What does it mean for us to be presented with an aestheticized modern landscape that is a wasteland instead of a pasture, a threat rather than an escape, an inaccessible “nothing” rather than copious bounty, a weedy struggle rather than Edenic flourishing? If the Romantic pastoral is not to be “dismissed as idealizing nature,” as Gifford warns against, reminding us that it “resisted the burgeoning industrial revolution,” then what are we to make of poems that don’t even try to idealize nature or resist?  Modernists’ quandaries about, attitudes toward, and obfuscations of the natural world are in many ways our own. As in these poems, our idea of nature usually toggles between an erasure of the wild and an adulation of it. We can recognize the apprehension of nature as threat in our attempts to insulate ourselves from natural forces. We make “organic” and “natural” into marketing terms, while processing our food, as Wendell Berry puts it in “The Pleasures of Eating,” “beyond resemblance to any part of any creature that ever lived.” At the same time, our idyllic paeans to nature have become glossy magazine ads promising vacations in affordable but pristine paradises. And yet, these resorts (called “escapes”) have replaced wild nature with a humanly imagined simulacrum that effectively destroys the natural landscape to achieve its fabricated idealization. The “sentimental pastoral”—a work, according to Gifford, that evokes “the simple, affirmative attitude we adopt toward pleasing rural scenery”—is no longer just an occasion for a postcard. Now, coupled with the commodifying engine of global capitalism, human culture has become, ironically, an existential threat to forests, reefs, and glaciers. 

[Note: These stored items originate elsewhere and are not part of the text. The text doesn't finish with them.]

(* ===== verification/Base.v ===== *)
(** The controllers that the others rely on: [Flash], [PeerInfo],
    [BaseElement] and [Messaging] of
    [src/gui/web/assets/scripts/main.js]. *)

From S2P Require Import Prelude JsCore JsString Json EventLoop Page.
From Stdlib Require Import Ascii.

#[local] Open Scope string_scope.
#[local] Open Scope handler_scope.

(** ** [Flash] *)

Module Flash.

(** [static get targets()] *)
Definition targets : list string :=
  ["wrapper"].

(** The text that is displayed: [content.replace(/\s+/g, ' ').trim()]. *)
Definition normalise (content : string) : string := Str.trim (Str.collapse_ws content).

Definition message (className content : string) : html :=
  Element "div" ["flash-msg"; className]
    [InnerText content; Element "span" ["closebtn"] [Markup "&times;"]; Element "span" ["progress"] []].

(** The new node, with the timer that removes it. *)
Definition createFlash (className content : string) : M ui (nat * html) :=
  let content := normalise content in
  let* s := get in
  let newDiv := (next_node s, message className content) in
  put (set_flashes (flashes s) (timers s ++ [next_node s]) (S (next_node s)) s) ;;;
  ret newDiv.

Definition append `{Browser} (flash : nat * html) : handler :=
  let* _ := find_target "flash" "wrapper" in
  modify (λ s, set_flashes (flashes s ++ [flash]) (timers s) (next_node s) s).

Definition printError `{Browser} (e : string) : handler :=
  let* flash := createFlash "error" e in append flash.

Definition printSuccess `{Browser} (e : string) : handler :=
  let* flash := createFlash "success" e in append flash.

(** [newDiv.remove()], by the timer and by the close button. *)
Definition remove (n : nat) (s : ui) : ui :=
  set_flashes (filter (λ f : nat * html, f.1 ≠ n) (flashes s)) (timers s) (next_node s) s.
Definition timeout (n : nat) (s : ui) : ui :=
  let s := remove n s in
  set_flashes (flashes s) (filter (λ m, m ≠ n) (timers s)) (next_node s) s.
Definition click_close (n : nat) (s : ui) : ui := remove n s.
End Flash.

(** ** [BaseElement] *)

Module Base.
Section base.
Context `{Browser}.

(** [this.flash.printError(e)] and [this.flash.printSuccess(e)] *)
Definition flash_error (e : string) : handler :=
  controller "flash" "flash" "printError" ;;; Flash.printError e.
Definition flash_success (e : string) : handler :=
  controller "flash" "flash" "printSuccess" ;;; Flash.printSuccess e.

Definition invalid (el : element) : bool :=
  match el_value el with
  | Some v => negb (Str.non_empty v)
  | None => true
  end.

Fixpoint checkInputs (els : list element) : M ui bool :=
  match els with
  | [] => ret true
  | el :: els =>
    if invalid el then
      flash_error ("form validation failed: " +:+ quoted (str (el_name el)) +:+ " is empty or invalid") ;;;
      ret false
    else checkInputs els
  end.

(** [this.fetch(addr, opts)] *)
Definition fetch (r : request) : M ui response :=
  let* resp := EventLoop.fetch r in
  if bool_decide (status resp ≠ 200%Z) then
    let* text := text resp in
    throw ("wrong status: " +:+ Json.to_string (JNum (status resp)) +:+ " " +:+ statusText resp
             +:+ " - " +:+ text)
  else ret resp.

(** [this.peerInfo.getAPIURL(suffix)] *)
Definition getAPIURL (suffix : string) : M ui string :=
  controller "peerInfo" "peerInfo" "getAPIURL" ;;;
  let* s := get in ret (str (endpoint s) +:+ suffix).
End base.
End Base.

(** ** [PeerInfo] *)

Module PeerInfo.

(** [static get targets()] *)
Definition targets : list string :=
  ["peerAddr"; "socketAddr"].
Section peer_info.
Context `{Browser}.

(** [s.substr(1)] *)
Definition tail (s : string) : string := match s with "" => "" | String _ s => s end.

Definition getQueryArgs (search : string) : list (string * option string) :=
  foldl (λ queryDict item,
           let parts := Str.split_on "=" item in
           Obj.assign (default "" (head parts)) (parts !! 1) queryDict)
    [] (Str.split_on "&" (tail search)).

Definition initialize : handler :=
  let queryDict := getQueryArgs location_search in
  match decodeURIComponent (str (mjoin (JMap.get "addr" queryDict))) with
  | inr error => throw error
  | inl addr =>
    let endpoint := "http://" +:+ addr in
    modify (set_endpoint endpoint) ;;;
    set_innerText "peerInfo" "peerAddr" endpoint ;;;
    modify (add_console endpoint) ;;;
    let addr := endpoint +:+ "/socket/address" in
    try_catch
      (let* resp := fetch (get_request addr) in
       let* text := text resp in
       set_innerText "peerInfo" "socketAddr" ("tcp://" +:+ text) ;;;
       modify (set_socketAddr text))
      (λ e, Base.flash_error ("failed to fetch socket address: " +:+ e))
  end.
End peer_info.
End PeerInfo.

(** ** [Messaging] *)

Module Messaging.

(** [static get targets()] *)
Definition targets : list string :=
  ["holder"; "messages"].
Section messaging.
Context `{Browser}.

Definition addMsg (el : html) : handler :=
  appendChild "messaging" "messages" el ;;;
  let* holder := find_target "messaging" "holder" in
  update_target "messaging" "holder" (set_scrollTop (scrollHeight holder)).

(** [this.messagingController.addMsg(el)] in the other controllers *)
Definition controller_addMsg (el : html) : handler :=
  controller "messaging" "messaging" "addMsg" ;;; addMsg el.
End messaging.
End Messaging.

#[global] Arguments Base.flash_error : simpl never.
#[global] Arguments Base.flash_success : simpl never.
#[global] Arguments Base.checkInputs : simpl never.
#[global] Arguments Base.fetch : simpl never.
#[global] Arguments Base.getAPIURL : simpl never.

(** ** What the flash operations do *)

(** The state after a message was printed. *)
Definition report (className content : string) (s : ui) : ui :=
  set_flashes (flashes s ++ [(next_node s, Flash.message className (Flash.normalise content))])
    (timers s ++ [next_node s]) (S (next_node s)) s.

(** The controllers that all others use are connected. *)
Record base_ok (s : ui) : Prop := {
  base_flash : ("flash", "flash") ∈ controllers s;
  base_peerInfo : ("peerInfo", "peerInfo") ∈ controllers s;
  base_wrapper : is_Some (JMap.get ("flash", "wrapper") (targets s));
}.

Lemma base_ok_report c e s : base_ok s → base_ok (report c e s).
Proof. by intros []. Qed.

Lemma base_ok_update t el s : base_ok s → base_ok (set_targets (JMap.set t el (targets s)) s).
Proof.
  intros [? ? [el' Hw]]. split; simpl; [done..|]. rewrite JMap.get_set. case_decide; eauto.
Qed.

Section equations.
Context `{Browser}.
Implicit Types (s : ui).

Lemma run_print c e (k : unit → cmd ui) h s :
  base_ok s →
  run (bind (Flash.createFlash c e) Flash.append k h) s = run (k tt) (report c e s).
Proof.
  intros [_ _ [el Hw]]. unfold Flash.createFlash, Flash.append, bind, get, put, ret. cbn.
  by rewrite (run_find_target _ _ el).
Qed.

Lemma run_flash_error e (k : unit → cmd ui) h s :
  base_ok s → run (Base.flash_error e k h) s = run (k tt) (report "error" e s).
Proof.
  intros Hb. unfold Base.flash_error, bind. rewrite run_controller by apply Hb. by apply run_print.
Qed.

Lemma run_flash_success e (k : unit → cmd ui) h s :
  base_ok s → run (Base.flash_success e k h) s = run (k tt) (report "success" e s).
Proof.
  intros Hb. unfold Base.flash_success, bind. rewrite run_controller by apply Hb. by apply run_print.
Qed.

Lemma run_getAPIURL suffix (k : string → cmd ui) h s :
  base_ok s → run (Base.getAPIURL suffix k h) s = run (k (str (endpoint s) +:+ suffix)) s.
Proof. intros Hb. unfold Base.getAPIURL, bind. by rewrite run_controller by apply Hb. Qed.

(** The message of [checkInputs] for the first input that is not valid. *)
Definition validation_error (el : element) : string :=
  "form validation failed: " +:+ quoted (str (el_name el)) +:+ " is empty or invalid".

Definition first_invalid (els : list element) : option element :=
  head (filter (λ el, Base.invalid el = true) els).

Lemma run_checkInputs els (k : bool → cmd ui) h s :
  base_ok s →
  run (Base.checkInputs els k h) s =
    match first_invalid els with
    | Some el => run (k false) (report "error" (validation_error el) s)
    | None => run (k true) s
    end.
Proof.
  intros Hb. unfold first_invalid. induction els as [|el els IH]; [done|].
  rewrite filter_cons. unfold Base.checkInputs; fold Base.checkInputs.
  destruct (Base.invalid el) eqn:Hi; cbn; [|exact IH].
  unfold bind. by rewrite run_flash_error.
Qed.

(** The exception of [BaseElement.fetch] for a response that is not OK. *)
Definition wrong_status (resp : response) : string :=
  "wrong status: " +:+ Json.to_string (JNum (status resp)) +:+ " " +:+ statusText resp
    +:+ " - " +:+ response_body resp.
End equations.

(** ** Rules *)

Section rules.
Context `{Browser} (C : contract ui).
Implicit Types (s : ui).

Lemma holds_print c e s (Q : unit → ui → Prop) (X : string → ui → Prop) :
  (is_Some (JMap.get ("flash", "wrapper") (targets s)) → Q tt (report c e s)) →
  (JMap.get ("flash", "wrapper") (targets s) = None →
     ∀ err, X err (set_flashes (flashes s) (timers s ++ [next_node s]) (S (next_node s)) s)) →
  holds C (bind (Flash.createFlash c e) Flash.append) s Q X.
Proof.
  intros HQ HX. apply holds_bind, holds_bind, holds_get, holds_bind, holds_put, holds_ret.
  apply holds_bind, holds_find_target; simpl.
  - intros el Hw. apply holds_modify. apply HQ. eauto.
  - intros Hw err. by apply HX.
Qed.

Lemma holds_fetch_ok r s (Q : response → ui → Prop) (X : string → ui → Prop) :
  inv C s → allowed C r →
  (∀ resp s', inv C s' → status resp = 200%Z → Q resp s') → (∀ e s', inv C s' → X e s') →
  holds C (Base.fetch r) s Q X.
Proof.
  intros Hs Hr HQ HX. apply holds_bind, holds_fetch; [done..| |done]. intros resp s' Hs'.
  case_bool_decide as Hst.
  - apply holds_bind, holds_text; [done| |done]. intros s'' Hs''. apply holds_throw. by apply HX.
  - apply holds_ret. apply HQ; [done|]. destruct (decide (status resp = 200%Z)); [done|contradiction].
Qed.
End rules.

(** ** Properties *)

(** The text of a flash message is the words of what was printed, each
    separated from the next by one space; so it starts and ends with no white
    space, keeps every word, and printing it again changes nothing. *)
Lemma flash_text_normal content :
  Flash.normalise content = Str.join " " (Str.words content) ∧
  Str.words (Flash.normalise content) = Str.words content ∧
  Flash.normalise (Flash.normalise content) = Flash.normalise content.
Proof.
  unfold Flash.normalise. rewrite !Str.trim_collapse.
  assert (∀ s, Str.words (Str.join " " (Str.words s)) = Str.words s) as Hw.
  { intros s. apply Str.words_join, Str.words_all. }
  by rewrite !Hw.
Qed.

(** A query string, and the last value that it gives to a key. *)
Definition query (kvs : list (string * string)) : string :=
  "?" +:+ Str.join "&" (map (λ kv, kv.1 +:+ "=" +:+ kv.2) kvs).
Definition last_value (k : string) (kvs : list (string * string)) : option string :=
  foldl (λ v kv, if decide (kv.1 = k) then Some kv.2 else v) None kvs.

(** A part of a query: no separator in it. *)
Definition plain (s : string) : Prop := Str.free "&" s ∧ Str.free "=" s.

(** The arguments of a query string are read back: a key that the query
    sets has the last value set, and any other key has none; only the key
    [__proto__] cannot be set. *)
Lemma query_args_roundtrip kvs k :
  kvs ≠ [] → Forall (λ kv, plain kv.1 ∧ plain kv.2) kvs → k ≠ Obj.proto →
  mjoin (JMap.get k (PeerInfo.getQueryArgs (query kvs))) = last_value k kvs.
Proof.
  intros Hne Hkvs Hp. unfold PeerInfo.getQueryArgs, query. simpl.
  rewrite Str.app_nil_l, Str.split_on_join.
  2:{ by destruct kvs. }
  2:{ apply Forall_fmap, (Forall_impl _ _ _ Hkvs). intros [k' v] [[] []]. simpl in *.
      apply Str.free_app. split; [done|]. by apply (Str.free_app _ "="). }
  unfold last_value.
  assert (∀ o r, mjoin (JMap.get k o) = r →
    mjoin (JMap.get k (foldl (λ queryDict item, Obj.assign (default "" (head (Str.split_on "=" item)))
             (Str.split_on "=" item !! 1) queryDict) o (map (λ kv, kv.1 +:+ "=" +:+ kv.2) kvs))) =
    foldl (λ v kv, if decide (kv.1 = k) then Some kv.2 else v) r kvs) as Hfold; [|by apply Hfold].
  clear Hne. induction Hkvs as [|[k' v] kvs [[_ Hk] [_ Hv]] Hkvs IH]; intros o r Hr; simpl in *; [done|].
  apply IH. change ("=" +:+ v) with (String "=" v).
  rewrite Str.split_on_app, Str.split_on_free by done. simpl. rewrite Obj.obj_get_assign by done. by case_decide.
Qed.

Lemma query_args_roundtrip_witness :
  mjoin (JMap.get "addr" (PeerInfo.getQueryArgs (query [("addr", "a"); ("x", ""); ("addr", "127.0.0.1:4000")]))) =
    Some "127.0.0.1:4000".
Proof.
  rewrite (query_args_roundtrip [("addr", "a"); ("x", ""); ("addr", "127.0.0.1:4000")] "addr").
  - reflexivity.
  - discriminate.
  - repeat constructor.
  - discriminate.
Defined.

What can poetry do against such annihilating cultural forces when political policy and corporate mass marketing bolster them? It is hard to say. Poetry is, first and foremost, where we recognize the human imagination, both its limits and its power, and so it remains a place that allows us to reimagine what nature might be in relation to human culture. Might poetry even suggest ways to break down this binary? For those inclined toward solving problems through the poetic imagination, there are alterative, coterminous traditions that can complicate and even resist the dominant Western conceptions of nature reflected in the poetry of the high modernists addressed here. To begin with, we can find alternative modernist perspectives on nature in Marianne Moore’s “The Steeple-Jack,” Elizabeth Bishop’s “The Moose,” Langston Hughes’s “The Bitter River,” Angelina Grimké’s “A Winter Twilight,” and Claude McKay’s “Joy in the Woods.” There are, of course, other poems by these poets and other poets and poetic traditions to consider as well. However we decide to address nature’s imperative, though, it is worth keeping Glen A. Love’s admonition in mind: “so must it happen that our critical and aesthetic faculties will come to reassess those texts—literary and critical—which ignore any values save for an earth-denying and ultimately destructive anthropocentrism.” As I write, it is 32° and cloudy with moderate winds in Ittoqqortoormiit; here it is 60° and sunny with a light breeze.